■ Aim of the exercise: A full and exact copy of the listing that follows is needed.

■ Data for the task:
(** The place of the message in the chain of observations. *)
(* @src src/src/harness_conformance/live_mutation_admission.py:263-274 validate_messages *)
Definition check_chain (request observation : value) (previous : data) : res unit :=
  match previous with
  | Value VNone =>
      require_m (fld_eq request "sequence" (VInt 1) <&&> fld_eq request "previousObservationDigest" (VStr ZERO)) "initial chain"
  | _ =>
      _ ← _observation_shape previous "observation" 65536;
      prior ← data_value previous;
      require_m (fld2_eq prior "bindingDigest" request "bindingDigest" <&&>
                 fld2_eq prior "runNonce" request "runNonce" <&&>
                 (s ← fld request "sequence"; p ← int_of prior "sequence"; Ok (py_eq s (VInt (p + 1)))) <&&>
                 (d ← fld request "previousObservationDigest"; digest ← canonical_digest prior None;
                  Ok (py_eq d (VStr digest)))) "chain gap" ;;
      require_m (fld2_eq observation "observerBootId" prior "observerBootId" <&&>
                 fld2_eq observation "generation" prior "generation" <&&>
                 (same ← fld2_eq request "challenge" prior "challenge"; Ok (negb same)))
        "restart, drift or reused challenge" ;;
      require_m (a ← proxy_time observation "observedAt"; b ← proxy_time prior "observedAt"; time_leb b a) "clock rollback"
  end.

(** The room the observed quota leaves. *)
(* @src src/src/harness_conformance/live_mutation_admission.py:281-283 validate_messages *)
Definition check_headroom (observation : value) (row : str * value) : res unit :=
  let '(unit, requested) := row in
  hard ← (q ← fld observation "quota"; h ← fld q "hard"; getitem h unit);
  used ← (q ← fld observation "quota"; h ← fld q "used"; getitem h unit);
  require_m (match requested with
             | VInt n =>
                 if (0 <=? n) && (n <=? SAFE_INTEGER) then
                   h ← as_int hard; us ← as_int used; Ok ((us <=? h) && (n <=? h - us))
                 else Ok false
             | _ => Ok false
             end) "actual quota headroom".

(* @src src/src/harness_conformance/live_mutation_admission.py:233-285 validate_messages *)
Definition validate_messages (binding request observation profile : data) (now : value) (previous : data) : res value :=
  binding ← _observation_shape binding "binding" 65536;
  request ← _observation_shape request "request" 16384;
  observation ← _observation_shape observation "observation" 65536;
  profile ← validate_profile profile;
  digest ← canonical_digest profile None;
  require_m (fld_eq binding "profileDigest" (VStr digest)) "profile digest" ;;
  scope ← (b ← fld profile "binding"; without b ["apiEndpointId"]);
  require_m (fld_eq binding "scope" scope) "independent profile scope" ;;
  policy ← fld profile "policy";
  namespace ← fld scope "namespace";
  namespace_uid ← fld policy "namespaceUid";
  require_m (fld_eq binding "namespace" (VDict [(u "name", namespace); (u "uid", namespace_uid)])) "namespace binding" ;;
  refs ← (e ← fld profile "capacityEntries"; elements e "preexistingResourceRefs");
  for_each (check_policy scope policy binding observation refs) POLICIES ;;
  require_m (n ← fld observation "namespace"; n ← project n ["name"; "uid"]; m ← fld binding "namespace"; Ok (py_eq n m))
    "observed namespace" ;;
  require_m ((digest ← canonical_digest binding None; fld_eq request "bindingDigest" (VStr digest)) <&&>
             fld2_eq request "runNonce" scope "runNonce") "request binding" ;;
  for_each (fun field => require_m (fld2_eq observation field request field) "response substitution")
    ["bindingDigest"; "runNonce"; "challenge"; "sequence"; "previousObservationDigest"] ;;
  check_chain request observation previous ;;
  start ← proxy_time observation "observedAt";
  end_ ← proxy_time observation "expiresAt";
  instant ← _time now;
  require_m ((a ← proxy_time scope "validFrom"; time_leb a start) <&&> time_leb start instant <&&> time_ltb instant end_ <&&>
             (b ← proxy_time scope "expiresAt"; time_leb end_ b)) "stale or future" ;;
  require_m (d ← time_sub end_ start; Ok ((0 <? d) && (d <=? 5 * 1000000))) "freshness window" ;;
  require_m (e ← fld observation "enforcement"; g ← fld observation "generation";
             pins ← (p ← fld binding "enforcementPins"; items p);
             Ok (py_eq e (VDict (merge [(u "policyGeneration", g)] pins)))) "enforcement proof mismatch" ;;
  quota ← (q ← fld profile "quota"; items q);
  for_each (check_headroom observation) quota ;;
  Ok observation.

(** ** What a release retains *)

(** The row of the release's tree for a read-only file with this content. *)
Definition file_row (path : str) (raw : bytes) : value :=
  VDict [(u "path", VStr path); (u "mode", VStr (u "0444")); (u "size", VInt (zlen raw));
         (u "sha256", VStr (byte_digest raw))].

■ Task response:
(** The place of the message in the chain of observations. *)
(* @src src/src/harness_conformance/live_mutation_admission.py:263-274 validate_messages *)
Definition check_chain (request observation : value) (previous : data) : res unit :=
  match previous with
  | Value VNone =>
      require_m (fld_eq request "sequence" (VInt 1) <&&> fld_eq request "previousObservationDigest" (VStr ZERO)) "initial chain"
  | _ =>
      _ ← _observation_shape previous "observation" 65536;
      prior ← data_value previous;
      require_m (fld2_eq prior "bindingDigest" request "bindingDigest" <&&>
                 fld2_eq prior "runNonce" request "runNonce" <&&>
                 (s ← fld request "sequence"; p ← int_of prior "sequence"; Ok (py_eq s (VInt (p + 1)))) <&&>
                 (d ← fld request "previousObservationDigest"; digest ← canonical_digest prior None;
                  Ok (py_eq d (VStr digest)))) "chain gap" ;;
      require_m (fld2_eq observation "observerBootId" prior "observerBootId" <&&>
                 fld2_eq observation "generation" prior "generation" <&&>
                 (same ← fld2_eq request "challenge" prior "challenge"; Ok (negb same)))
        "restart, drift or reused challenge" ;;
      require_m (a ← proxy_time observation "observedAt"; b ← proxy_time prior "observedAt"; time_leb b a) "clock rollback"
  end.

(** The room the observed quota leaves. *)
(* @src src/src/harness_conformance/live_mutation_admission.py:281-283 validate_messages *)
Definition check_headroom (observation : value) (row : str * value) : res unit :=
  let '(unit, requested) := row in
  hard ← (q ← fld observation "quota"; h ← fld q "hard"; getitem h unit);
  used ← (q ← fld observation "quota"; h ← fld q "used"; getitem h unit);
  require_m (match requested with
             | VInt n =>
                 if (0 <=? n) && (n <=? SAFE_INTEGER) then
                   h ← as_int hard; us ← as_int used; Ok ((us <=? h) && (n <=? h - us))
                 else Ok false
             | _ => Ok false
             end) "actual quota headroom".

(* @src src/src/harness_conformance/live_mutation_admission.py:233-285 validate_messages *)
Definition validate_messages (binding request observation profile : data) (now : value) (previous : data) : res value :=
  binding ← _observation_shape binding "binding" 65536;
  request ← _observation_shape request "request" 16384;
  observation ← _observation_shape observation "observation" 65536;
  profile ← validate_profile profile;
  digest ← canonical_digest profile None;
  require_m (fld_eq binding "profileDigest" (VStr digest)) "profile digest" ;;
  scope ← (b ← fld profile "binding"; without b ["apiEndpointId"]);
  require_m (fld_eq binding "scope" scope) "independent profile scope" ;;
  policy ← fld profile "policy";
  namespace ← fld scope "namespace";
  namespace_uid ← fld policy "namespaceUid";
  require_m (fld_eq binding "namespace" (VDict [(u "name", namespace); (u "uid", namespace_uid)])) "namespace binding" ;;
  refs ← (e ← fld profile "capacityEntries"; elements e "preexistingResourceRefs");
  for_each (check_policy scope policy binding observation refs) POLICIES ;;
  require_m (n ← fld observation "namespace"; n ← project n ["name"; "uid"]; m ← fld binding "namespace"; Ok (py_eq n m))
    "observed namespace" ;;
  require_m ((digest ← canonical_digest binding None; fld_eq request "bindingDigest" (VStr digest)) <&&>
             fld2_eq request "runNonce" scope "runNonce") "request binding" ;;
  for_each (fun field => require_m (fld2_eq observation field request field) "response substitution")
    ["bindingDigest"; "runNonce"; "challenge"; "sequence"; "previousObservationDigest"] ;;
  check_chain request observation previous ;;
  start ← proxy_time observation "observedAt";
  end_ ← proxy_time observation "expiresAt";
  instant ← _time now;
  require_m ((a ← proxy_time scope "validFrom"; time_leb a start) <&&> time_leb start instant <&&> time_ltb instant end_ <&&>
             (b ← proxy_time scope "expiresAt"; time_leb end_ b)) "stale or future" ;;
  require_m (d ← time_sub end_ start; Ok ((0 <? d) && (d <=? 5 * 1000000))) "freshness window" ;;
  require_m (e ← fld observation "enforcement"; g ← fld observation "generation";
             pins ← (p ← fld binding "enforcementPins"; items p);
             Ok (py_eq e (VDict (merge [(u "policyGeneration", g)] pins)))) "enforcement proof mismatch" ;;
  quota ← (q ← fld profile "quota"; items q);
  for_each (check_headroom observation) quota ;;
  Ok observation.

(** ** What a release retains *)

(** The row of the release's tree for a read-only file with this content. *)
Definition file_row (path : str) (raw : bytes) : value :=
  VDict [(u "path", VStr path); (u "mode", VStr (u "0444")); (u "size", VInt (zlen raw));
         (u "sha256", VStr (byte_digest raw))].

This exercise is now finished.